Go through the records below and show every line with the string "intros".

Records contained in a dataset:

- - - -

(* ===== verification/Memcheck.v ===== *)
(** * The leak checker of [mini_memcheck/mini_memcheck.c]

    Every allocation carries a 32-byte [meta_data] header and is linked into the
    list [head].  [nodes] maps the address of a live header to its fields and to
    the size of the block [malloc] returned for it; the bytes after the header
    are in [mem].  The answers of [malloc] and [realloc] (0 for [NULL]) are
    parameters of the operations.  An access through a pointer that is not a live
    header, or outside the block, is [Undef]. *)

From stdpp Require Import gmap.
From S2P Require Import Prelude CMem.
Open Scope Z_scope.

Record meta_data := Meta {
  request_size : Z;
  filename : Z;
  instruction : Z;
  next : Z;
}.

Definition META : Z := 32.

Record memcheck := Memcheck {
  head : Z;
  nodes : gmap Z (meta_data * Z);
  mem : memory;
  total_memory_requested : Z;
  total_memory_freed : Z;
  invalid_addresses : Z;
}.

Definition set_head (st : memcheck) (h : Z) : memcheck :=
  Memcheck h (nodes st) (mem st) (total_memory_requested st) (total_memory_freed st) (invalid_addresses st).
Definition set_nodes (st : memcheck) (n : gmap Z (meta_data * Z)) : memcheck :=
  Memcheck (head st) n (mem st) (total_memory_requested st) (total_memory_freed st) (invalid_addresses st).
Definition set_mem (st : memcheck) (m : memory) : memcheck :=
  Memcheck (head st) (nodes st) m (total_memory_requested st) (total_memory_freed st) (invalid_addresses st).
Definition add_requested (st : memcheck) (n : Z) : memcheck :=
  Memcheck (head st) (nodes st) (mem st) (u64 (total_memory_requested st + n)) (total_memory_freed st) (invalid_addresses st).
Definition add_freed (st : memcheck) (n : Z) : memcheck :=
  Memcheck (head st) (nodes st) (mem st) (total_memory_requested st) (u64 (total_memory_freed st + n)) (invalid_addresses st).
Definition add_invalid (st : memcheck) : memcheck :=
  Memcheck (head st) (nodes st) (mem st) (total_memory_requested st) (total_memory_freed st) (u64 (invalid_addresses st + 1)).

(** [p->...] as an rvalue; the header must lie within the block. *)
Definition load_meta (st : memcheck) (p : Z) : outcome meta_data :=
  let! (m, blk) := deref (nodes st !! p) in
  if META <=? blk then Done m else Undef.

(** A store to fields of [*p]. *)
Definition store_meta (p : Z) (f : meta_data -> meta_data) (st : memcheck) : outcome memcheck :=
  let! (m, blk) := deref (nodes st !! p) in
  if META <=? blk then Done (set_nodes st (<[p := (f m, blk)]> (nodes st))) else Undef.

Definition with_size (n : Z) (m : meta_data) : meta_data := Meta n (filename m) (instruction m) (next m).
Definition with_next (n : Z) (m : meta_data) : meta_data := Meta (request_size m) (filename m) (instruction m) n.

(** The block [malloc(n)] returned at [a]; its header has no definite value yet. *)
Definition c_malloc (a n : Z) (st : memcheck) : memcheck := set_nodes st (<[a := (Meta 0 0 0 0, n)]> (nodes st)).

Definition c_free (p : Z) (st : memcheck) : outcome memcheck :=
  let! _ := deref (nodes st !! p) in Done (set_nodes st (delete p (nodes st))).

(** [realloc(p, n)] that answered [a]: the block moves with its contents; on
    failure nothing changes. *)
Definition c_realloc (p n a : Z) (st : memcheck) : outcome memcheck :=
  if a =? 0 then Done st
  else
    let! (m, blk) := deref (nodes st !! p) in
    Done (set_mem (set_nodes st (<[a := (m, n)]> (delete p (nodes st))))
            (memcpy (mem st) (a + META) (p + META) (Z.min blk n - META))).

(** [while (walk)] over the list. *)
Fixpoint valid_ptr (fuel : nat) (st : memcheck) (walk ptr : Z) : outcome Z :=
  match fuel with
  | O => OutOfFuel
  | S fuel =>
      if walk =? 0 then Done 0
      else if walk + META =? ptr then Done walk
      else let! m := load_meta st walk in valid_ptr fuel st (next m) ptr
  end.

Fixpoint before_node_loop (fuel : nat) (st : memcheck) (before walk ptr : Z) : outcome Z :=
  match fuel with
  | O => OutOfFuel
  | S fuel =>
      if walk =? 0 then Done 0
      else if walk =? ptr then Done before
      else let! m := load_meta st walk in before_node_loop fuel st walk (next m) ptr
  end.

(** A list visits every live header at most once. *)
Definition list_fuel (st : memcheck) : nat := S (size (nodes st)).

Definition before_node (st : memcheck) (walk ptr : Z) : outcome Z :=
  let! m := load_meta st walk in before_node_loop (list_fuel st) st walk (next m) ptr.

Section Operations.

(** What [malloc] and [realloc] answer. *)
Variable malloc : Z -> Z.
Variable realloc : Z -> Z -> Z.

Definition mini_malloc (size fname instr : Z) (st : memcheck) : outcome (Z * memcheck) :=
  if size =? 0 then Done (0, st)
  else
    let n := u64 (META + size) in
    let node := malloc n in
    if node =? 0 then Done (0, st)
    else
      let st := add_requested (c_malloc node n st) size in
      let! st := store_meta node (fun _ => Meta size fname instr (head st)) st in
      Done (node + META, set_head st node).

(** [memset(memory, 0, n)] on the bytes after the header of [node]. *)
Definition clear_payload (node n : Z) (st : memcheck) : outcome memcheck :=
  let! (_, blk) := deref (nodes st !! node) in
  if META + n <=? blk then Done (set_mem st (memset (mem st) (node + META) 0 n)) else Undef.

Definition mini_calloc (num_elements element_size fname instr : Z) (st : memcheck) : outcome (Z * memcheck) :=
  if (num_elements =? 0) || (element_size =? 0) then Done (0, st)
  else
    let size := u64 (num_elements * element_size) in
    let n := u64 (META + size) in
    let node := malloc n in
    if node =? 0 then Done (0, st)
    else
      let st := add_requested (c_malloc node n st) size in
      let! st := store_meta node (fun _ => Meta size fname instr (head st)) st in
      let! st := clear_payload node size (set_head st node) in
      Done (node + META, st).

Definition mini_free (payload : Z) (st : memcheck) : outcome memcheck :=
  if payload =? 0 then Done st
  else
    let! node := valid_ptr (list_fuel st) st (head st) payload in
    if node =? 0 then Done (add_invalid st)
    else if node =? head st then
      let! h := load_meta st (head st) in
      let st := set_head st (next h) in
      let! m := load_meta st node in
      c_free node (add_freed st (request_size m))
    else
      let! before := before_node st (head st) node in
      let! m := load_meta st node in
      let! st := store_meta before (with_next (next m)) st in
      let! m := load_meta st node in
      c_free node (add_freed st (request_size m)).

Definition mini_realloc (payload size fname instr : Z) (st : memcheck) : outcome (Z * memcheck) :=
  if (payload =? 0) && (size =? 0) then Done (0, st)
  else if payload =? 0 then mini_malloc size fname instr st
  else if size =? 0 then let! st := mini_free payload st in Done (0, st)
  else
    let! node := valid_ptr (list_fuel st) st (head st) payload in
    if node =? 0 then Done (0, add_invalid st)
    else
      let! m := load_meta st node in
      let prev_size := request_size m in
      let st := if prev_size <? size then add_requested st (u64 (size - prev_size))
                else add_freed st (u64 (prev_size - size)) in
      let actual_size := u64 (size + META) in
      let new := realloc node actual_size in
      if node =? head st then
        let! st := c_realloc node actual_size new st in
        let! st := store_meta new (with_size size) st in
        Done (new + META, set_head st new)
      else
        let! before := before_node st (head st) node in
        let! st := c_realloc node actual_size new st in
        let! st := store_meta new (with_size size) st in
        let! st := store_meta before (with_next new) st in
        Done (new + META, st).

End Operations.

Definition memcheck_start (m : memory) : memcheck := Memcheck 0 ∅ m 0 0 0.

- - - -

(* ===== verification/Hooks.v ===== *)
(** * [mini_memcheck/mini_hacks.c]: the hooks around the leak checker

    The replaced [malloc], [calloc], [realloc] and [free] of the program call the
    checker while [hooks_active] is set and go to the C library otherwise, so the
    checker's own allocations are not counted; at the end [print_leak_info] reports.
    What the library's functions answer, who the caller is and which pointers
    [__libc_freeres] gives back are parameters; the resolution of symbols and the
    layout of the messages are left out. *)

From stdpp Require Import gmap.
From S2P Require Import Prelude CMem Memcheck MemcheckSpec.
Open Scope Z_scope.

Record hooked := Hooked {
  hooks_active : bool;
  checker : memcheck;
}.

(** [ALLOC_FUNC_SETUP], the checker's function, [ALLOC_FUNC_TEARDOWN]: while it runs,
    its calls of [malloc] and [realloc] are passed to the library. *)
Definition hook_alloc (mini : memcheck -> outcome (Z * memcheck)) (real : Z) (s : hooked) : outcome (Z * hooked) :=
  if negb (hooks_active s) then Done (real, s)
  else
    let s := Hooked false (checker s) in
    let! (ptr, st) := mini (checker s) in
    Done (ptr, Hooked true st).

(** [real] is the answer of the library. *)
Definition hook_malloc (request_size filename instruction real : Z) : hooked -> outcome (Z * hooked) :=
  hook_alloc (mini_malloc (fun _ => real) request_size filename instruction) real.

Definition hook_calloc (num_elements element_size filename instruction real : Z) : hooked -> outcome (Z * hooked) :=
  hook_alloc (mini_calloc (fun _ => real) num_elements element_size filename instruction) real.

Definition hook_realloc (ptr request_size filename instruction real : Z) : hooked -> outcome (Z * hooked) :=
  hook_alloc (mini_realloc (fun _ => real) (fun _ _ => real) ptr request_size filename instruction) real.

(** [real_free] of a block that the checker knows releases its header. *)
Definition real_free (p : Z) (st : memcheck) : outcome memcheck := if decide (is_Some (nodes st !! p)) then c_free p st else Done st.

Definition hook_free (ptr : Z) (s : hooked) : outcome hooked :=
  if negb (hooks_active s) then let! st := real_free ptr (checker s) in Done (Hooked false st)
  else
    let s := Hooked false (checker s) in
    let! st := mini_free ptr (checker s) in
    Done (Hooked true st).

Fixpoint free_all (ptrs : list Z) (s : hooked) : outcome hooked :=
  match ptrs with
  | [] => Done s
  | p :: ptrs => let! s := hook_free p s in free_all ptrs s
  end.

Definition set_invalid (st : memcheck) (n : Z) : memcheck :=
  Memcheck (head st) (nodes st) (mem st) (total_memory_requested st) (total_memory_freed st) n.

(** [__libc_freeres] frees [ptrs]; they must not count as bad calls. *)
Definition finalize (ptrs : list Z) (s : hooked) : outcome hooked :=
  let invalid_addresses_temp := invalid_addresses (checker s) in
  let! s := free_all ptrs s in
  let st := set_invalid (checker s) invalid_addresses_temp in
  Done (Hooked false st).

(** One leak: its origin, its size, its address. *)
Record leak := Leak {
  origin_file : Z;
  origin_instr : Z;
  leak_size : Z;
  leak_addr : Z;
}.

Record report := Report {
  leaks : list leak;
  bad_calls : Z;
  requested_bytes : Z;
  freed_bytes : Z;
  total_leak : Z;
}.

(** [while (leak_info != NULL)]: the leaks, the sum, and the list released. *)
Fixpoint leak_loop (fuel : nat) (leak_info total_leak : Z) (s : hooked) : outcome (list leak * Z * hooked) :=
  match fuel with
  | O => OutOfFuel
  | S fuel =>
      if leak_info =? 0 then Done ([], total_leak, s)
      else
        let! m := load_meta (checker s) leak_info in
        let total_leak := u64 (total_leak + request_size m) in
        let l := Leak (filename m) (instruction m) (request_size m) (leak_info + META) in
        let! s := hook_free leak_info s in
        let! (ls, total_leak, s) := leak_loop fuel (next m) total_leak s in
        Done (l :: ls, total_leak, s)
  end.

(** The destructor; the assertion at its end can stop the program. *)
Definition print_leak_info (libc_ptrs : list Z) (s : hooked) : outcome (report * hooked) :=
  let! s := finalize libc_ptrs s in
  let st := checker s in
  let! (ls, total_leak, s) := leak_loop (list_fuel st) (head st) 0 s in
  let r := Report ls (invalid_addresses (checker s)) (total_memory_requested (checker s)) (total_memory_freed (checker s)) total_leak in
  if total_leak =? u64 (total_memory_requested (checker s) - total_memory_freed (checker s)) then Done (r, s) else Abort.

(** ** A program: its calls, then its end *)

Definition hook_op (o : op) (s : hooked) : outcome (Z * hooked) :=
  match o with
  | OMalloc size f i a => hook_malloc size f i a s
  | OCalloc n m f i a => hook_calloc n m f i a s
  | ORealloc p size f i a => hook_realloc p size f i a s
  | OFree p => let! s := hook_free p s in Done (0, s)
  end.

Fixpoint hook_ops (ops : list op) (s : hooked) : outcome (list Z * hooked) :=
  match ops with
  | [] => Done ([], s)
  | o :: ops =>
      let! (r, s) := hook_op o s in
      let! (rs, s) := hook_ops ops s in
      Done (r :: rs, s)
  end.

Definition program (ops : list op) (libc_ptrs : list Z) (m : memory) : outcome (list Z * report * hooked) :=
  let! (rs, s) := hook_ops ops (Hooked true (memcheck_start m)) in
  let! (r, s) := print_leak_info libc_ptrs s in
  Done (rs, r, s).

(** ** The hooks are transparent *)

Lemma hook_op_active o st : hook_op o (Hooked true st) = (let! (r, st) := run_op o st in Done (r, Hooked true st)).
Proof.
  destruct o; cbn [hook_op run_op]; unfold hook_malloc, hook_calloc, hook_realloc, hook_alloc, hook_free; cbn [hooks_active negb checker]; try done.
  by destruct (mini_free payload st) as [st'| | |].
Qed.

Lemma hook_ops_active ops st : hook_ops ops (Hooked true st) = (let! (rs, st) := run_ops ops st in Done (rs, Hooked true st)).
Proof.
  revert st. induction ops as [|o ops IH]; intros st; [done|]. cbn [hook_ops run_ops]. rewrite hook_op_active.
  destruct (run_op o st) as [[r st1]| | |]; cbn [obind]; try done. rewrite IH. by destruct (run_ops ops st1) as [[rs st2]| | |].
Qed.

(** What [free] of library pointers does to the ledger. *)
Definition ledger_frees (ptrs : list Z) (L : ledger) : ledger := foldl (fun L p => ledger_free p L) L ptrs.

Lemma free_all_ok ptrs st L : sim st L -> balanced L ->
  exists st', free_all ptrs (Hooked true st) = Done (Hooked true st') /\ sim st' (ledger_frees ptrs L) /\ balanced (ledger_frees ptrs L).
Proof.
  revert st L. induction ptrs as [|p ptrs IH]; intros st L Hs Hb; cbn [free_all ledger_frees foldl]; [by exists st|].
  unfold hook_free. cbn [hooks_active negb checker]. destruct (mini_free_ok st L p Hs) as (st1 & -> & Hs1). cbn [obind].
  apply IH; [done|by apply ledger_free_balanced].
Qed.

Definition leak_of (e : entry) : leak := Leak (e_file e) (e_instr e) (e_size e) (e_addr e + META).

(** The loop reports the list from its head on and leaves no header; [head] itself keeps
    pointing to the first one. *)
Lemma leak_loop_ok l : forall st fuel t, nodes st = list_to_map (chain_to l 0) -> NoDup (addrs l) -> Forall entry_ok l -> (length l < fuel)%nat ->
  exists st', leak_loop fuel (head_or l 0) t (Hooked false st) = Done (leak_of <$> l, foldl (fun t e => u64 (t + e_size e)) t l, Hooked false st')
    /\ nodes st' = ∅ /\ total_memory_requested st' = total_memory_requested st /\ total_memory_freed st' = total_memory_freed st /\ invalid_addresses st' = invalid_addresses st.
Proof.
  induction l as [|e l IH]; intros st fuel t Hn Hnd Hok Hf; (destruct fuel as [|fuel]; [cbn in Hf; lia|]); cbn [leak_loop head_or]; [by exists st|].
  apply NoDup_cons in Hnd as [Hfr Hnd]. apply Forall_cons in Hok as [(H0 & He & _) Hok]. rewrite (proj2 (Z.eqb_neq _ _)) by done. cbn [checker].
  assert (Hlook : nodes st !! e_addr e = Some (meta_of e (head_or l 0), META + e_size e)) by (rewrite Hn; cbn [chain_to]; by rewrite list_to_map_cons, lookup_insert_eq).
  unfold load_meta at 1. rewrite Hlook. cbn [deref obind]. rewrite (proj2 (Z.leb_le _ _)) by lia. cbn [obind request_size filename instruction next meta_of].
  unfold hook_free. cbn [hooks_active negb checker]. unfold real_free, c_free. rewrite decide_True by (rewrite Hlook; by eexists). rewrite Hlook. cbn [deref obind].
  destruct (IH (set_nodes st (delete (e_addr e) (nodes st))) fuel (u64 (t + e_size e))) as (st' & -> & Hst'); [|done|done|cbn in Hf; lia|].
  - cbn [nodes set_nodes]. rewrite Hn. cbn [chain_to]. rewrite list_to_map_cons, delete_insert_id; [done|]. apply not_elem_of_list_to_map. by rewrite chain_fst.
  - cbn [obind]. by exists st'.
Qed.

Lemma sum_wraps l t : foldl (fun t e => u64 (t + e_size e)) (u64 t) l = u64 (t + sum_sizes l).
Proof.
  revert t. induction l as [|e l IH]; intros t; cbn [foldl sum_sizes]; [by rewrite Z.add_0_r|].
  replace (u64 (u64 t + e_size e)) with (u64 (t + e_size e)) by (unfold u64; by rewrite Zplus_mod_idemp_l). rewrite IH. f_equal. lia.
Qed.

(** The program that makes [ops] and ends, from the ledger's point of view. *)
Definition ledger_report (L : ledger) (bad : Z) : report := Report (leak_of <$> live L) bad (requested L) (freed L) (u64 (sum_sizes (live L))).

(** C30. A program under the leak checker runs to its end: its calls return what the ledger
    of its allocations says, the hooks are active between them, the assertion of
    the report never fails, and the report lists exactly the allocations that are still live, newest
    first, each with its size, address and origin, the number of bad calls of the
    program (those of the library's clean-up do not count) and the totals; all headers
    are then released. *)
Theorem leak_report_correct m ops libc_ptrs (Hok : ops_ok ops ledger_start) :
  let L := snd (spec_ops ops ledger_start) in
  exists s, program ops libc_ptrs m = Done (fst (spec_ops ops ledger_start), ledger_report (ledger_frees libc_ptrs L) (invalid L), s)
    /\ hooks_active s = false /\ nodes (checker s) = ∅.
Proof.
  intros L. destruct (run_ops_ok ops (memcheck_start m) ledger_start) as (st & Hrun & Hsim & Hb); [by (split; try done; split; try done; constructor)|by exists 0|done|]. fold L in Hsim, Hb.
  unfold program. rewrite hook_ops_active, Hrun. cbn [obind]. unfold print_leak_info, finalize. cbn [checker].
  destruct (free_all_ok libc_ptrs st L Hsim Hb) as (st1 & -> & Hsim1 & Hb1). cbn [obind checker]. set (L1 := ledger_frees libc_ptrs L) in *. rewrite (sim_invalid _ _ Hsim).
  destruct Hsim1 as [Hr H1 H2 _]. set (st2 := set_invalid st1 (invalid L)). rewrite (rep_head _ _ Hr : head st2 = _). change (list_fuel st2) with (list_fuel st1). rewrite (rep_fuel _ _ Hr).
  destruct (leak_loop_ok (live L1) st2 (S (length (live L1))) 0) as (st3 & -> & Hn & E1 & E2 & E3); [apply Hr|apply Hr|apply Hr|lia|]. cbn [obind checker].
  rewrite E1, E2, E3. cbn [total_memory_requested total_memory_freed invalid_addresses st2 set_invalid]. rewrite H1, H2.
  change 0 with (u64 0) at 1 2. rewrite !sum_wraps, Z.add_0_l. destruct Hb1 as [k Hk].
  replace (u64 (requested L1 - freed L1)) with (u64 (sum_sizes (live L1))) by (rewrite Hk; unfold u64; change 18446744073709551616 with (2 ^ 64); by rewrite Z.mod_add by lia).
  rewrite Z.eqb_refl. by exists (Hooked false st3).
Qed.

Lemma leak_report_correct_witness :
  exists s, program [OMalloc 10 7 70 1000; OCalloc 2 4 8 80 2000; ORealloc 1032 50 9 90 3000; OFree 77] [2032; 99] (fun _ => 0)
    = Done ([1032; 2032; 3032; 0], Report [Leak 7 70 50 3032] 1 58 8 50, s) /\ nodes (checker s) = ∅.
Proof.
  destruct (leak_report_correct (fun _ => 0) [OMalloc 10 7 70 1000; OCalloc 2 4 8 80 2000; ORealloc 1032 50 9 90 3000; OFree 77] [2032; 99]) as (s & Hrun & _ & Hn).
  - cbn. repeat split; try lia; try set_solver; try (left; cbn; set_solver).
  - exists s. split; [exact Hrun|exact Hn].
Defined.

- - - -

Exercise result →
  revert st. induction ops as [|o ops IH]; intros st; [done|]. cbn [hook_ops run_ops]. rewrite hook_op_active.
  revert st L. induction ptrs as [|p ptrs IH]; intros st L Hs Hb; cbn [free_all ledger_frees foldl]; [by exists st|].
  induction l as [|e l IH]; intros st fuel t Hn Hnd Hok Hf; (destruct fuel as [|fuel]; [cbn in Hf; lia|]); cbn [leak_loop head_or]; [by exists st|].
  revert t. induction l as [|e l IH]; intros t; cbn [foldl sum_sizes]; [by rewrite Z.add_0_r|].
  intros L. destruct (run_ops_ok ops (memcheck_start m) ledger_start) as (st & Hrun & Hsim & Hb); [by (split; try done; split; try done; constructor)|by exists 0|done|]. fold L in Hsim, Hb.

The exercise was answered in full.